Dataset entries:

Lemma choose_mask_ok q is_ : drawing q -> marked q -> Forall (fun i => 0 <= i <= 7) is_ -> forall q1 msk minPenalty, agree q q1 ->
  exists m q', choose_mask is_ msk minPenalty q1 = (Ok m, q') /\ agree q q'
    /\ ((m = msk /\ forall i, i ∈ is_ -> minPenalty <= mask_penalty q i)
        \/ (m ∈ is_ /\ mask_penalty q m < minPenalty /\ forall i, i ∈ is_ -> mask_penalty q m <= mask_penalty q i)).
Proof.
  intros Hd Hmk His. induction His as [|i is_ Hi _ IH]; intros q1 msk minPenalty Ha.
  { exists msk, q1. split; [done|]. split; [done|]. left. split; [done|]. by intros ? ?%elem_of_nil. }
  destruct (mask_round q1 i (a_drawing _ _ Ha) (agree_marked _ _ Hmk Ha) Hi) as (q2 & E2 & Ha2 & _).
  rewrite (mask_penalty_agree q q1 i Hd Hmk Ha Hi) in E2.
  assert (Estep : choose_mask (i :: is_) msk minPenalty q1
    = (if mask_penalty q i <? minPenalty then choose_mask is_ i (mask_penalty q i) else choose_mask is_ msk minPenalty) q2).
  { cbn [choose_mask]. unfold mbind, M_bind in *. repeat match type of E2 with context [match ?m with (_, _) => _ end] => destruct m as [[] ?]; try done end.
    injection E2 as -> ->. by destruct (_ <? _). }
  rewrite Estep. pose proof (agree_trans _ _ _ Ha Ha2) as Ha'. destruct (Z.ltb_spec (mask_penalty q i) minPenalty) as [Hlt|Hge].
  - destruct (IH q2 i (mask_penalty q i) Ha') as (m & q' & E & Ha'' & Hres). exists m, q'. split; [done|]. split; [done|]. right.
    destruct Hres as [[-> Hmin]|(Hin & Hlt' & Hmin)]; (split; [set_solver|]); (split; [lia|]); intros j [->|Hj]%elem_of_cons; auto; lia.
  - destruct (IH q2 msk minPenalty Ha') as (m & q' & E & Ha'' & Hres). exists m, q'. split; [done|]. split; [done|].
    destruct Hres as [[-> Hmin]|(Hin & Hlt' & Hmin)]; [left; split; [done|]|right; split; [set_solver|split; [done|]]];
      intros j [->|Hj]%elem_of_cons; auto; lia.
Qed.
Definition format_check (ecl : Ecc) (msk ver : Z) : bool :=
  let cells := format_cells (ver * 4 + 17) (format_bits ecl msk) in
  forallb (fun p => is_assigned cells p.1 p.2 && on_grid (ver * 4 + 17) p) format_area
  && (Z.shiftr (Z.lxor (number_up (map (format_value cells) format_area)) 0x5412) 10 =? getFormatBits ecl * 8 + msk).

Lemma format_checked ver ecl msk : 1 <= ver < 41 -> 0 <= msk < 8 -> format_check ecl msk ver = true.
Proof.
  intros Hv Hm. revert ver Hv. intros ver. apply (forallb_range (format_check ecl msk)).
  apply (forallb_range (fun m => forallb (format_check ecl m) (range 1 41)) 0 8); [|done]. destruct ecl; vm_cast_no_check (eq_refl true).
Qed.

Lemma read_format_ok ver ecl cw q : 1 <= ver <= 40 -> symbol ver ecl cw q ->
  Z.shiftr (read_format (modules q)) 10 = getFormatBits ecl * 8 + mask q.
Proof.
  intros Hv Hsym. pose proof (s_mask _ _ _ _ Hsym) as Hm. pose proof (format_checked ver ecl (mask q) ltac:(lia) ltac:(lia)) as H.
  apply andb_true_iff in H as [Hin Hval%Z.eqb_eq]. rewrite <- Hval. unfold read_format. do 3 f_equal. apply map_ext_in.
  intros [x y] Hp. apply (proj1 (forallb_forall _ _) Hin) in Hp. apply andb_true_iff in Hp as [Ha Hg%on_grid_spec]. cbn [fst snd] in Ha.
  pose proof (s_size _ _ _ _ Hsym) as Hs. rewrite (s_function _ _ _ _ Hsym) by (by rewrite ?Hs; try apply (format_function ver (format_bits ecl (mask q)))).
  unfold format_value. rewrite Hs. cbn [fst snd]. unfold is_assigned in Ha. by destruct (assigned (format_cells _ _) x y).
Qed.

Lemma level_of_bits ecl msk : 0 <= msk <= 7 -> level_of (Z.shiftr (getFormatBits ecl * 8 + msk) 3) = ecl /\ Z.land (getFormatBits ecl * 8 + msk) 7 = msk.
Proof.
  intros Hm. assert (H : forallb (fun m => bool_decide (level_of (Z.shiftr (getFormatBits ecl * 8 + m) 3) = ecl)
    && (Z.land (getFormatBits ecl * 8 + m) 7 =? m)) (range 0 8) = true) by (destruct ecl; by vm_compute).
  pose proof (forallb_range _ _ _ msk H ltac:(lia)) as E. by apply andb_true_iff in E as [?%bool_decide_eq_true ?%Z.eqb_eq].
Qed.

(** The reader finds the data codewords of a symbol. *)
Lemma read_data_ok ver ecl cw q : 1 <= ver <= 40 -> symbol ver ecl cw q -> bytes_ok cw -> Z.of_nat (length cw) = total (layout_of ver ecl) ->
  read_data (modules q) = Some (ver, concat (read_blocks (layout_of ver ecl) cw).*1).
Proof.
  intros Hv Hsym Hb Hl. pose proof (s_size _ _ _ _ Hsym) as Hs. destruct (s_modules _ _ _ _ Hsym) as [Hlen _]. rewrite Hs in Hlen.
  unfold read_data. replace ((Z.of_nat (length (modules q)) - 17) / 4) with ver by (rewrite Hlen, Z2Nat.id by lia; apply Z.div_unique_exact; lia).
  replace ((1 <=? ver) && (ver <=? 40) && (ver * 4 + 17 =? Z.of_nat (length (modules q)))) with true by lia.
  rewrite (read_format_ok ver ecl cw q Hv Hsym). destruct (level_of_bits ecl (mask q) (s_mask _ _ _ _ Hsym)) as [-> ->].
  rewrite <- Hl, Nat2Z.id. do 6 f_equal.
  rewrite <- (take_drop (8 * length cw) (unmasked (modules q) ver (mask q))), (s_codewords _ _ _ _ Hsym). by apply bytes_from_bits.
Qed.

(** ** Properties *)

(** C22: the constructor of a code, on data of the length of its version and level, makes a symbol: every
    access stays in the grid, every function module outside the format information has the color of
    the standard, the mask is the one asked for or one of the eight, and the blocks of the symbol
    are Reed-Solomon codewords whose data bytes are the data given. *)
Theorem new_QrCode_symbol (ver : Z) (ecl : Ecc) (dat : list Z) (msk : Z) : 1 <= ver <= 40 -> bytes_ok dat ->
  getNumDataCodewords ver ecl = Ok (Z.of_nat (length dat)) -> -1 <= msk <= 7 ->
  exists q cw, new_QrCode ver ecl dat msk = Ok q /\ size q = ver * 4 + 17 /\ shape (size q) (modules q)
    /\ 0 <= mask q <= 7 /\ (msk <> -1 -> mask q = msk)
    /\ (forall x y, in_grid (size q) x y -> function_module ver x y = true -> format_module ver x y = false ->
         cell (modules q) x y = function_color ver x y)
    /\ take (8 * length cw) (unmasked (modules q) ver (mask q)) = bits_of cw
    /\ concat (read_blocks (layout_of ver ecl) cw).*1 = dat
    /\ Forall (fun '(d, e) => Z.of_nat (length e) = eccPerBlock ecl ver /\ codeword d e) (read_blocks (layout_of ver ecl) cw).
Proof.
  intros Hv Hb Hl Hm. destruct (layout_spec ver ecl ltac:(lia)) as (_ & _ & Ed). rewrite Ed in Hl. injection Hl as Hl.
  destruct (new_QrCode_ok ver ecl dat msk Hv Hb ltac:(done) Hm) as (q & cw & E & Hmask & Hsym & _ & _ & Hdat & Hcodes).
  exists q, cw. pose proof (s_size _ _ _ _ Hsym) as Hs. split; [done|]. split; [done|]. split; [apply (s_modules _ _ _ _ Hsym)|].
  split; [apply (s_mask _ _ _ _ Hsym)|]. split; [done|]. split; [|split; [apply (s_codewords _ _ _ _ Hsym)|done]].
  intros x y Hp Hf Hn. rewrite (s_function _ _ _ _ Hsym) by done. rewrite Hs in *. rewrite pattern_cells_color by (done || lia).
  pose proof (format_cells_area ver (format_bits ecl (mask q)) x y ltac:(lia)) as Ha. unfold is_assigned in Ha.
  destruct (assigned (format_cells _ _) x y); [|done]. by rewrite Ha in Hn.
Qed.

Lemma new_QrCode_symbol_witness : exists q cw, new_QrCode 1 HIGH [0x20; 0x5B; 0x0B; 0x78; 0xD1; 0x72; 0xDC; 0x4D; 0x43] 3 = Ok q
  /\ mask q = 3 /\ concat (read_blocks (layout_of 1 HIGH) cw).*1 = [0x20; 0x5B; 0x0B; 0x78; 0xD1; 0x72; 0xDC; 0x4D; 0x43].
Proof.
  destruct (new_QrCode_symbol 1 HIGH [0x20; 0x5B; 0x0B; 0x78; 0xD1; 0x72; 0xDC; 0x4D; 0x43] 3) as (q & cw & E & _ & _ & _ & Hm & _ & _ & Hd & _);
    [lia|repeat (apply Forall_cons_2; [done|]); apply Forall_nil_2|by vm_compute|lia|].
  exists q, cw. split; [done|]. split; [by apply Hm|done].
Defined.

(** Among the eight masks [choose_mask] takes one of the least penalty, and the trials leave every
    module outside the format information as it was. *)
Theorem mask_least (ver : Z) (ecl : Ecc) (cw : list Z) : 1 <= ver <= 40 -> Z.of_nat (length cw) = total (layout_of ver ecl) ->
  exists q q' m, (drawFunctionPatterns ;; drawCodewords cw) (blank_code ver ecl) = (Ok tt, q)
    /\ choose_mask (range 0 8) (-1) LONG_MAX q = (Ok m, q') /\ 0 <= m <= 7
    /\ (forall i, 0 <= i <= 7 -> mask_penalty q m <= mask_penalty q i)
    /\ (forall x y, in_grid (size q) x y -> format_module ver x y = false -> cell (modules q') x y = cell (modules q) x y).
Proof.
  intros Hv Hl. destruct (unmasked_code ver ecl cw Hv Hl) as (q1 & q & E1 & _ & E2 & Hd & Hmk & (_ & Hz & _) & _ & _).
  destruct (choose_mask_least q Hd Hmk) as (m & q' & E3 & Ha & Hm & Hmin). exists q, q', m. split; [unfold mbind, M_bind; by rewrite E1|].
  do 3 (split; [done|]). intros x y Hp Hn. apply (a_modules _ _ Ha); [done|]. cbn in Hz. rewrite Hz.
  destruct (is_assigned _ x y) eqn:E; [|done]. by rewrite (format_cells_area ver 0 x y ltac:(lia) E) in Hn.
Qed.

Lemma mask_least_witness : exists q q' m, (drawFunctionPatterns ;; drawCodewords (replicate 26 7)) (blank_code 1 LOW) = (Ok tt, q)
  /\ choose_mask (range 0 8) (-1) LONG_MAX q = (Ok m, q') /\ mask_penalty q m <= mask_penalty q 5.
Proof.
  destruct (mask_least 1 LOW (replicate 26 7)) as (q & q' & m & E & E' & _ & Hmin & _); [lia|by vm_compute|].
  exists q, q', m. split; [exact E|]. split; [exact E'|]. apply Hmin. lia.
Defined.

• _About this task_: Filter the entries and copy each line with "auto".

• _Task output_:
    destruct Hres as [[-> Hmin]|(Hin & Hlt' & Hmin)]; (split; [set_solver|]); (split; [lia|]); intros j [->|Hj]%elem_of_cons; auto; lia.
      intros j [->|Hj]%elem_of_cons; auto; lia.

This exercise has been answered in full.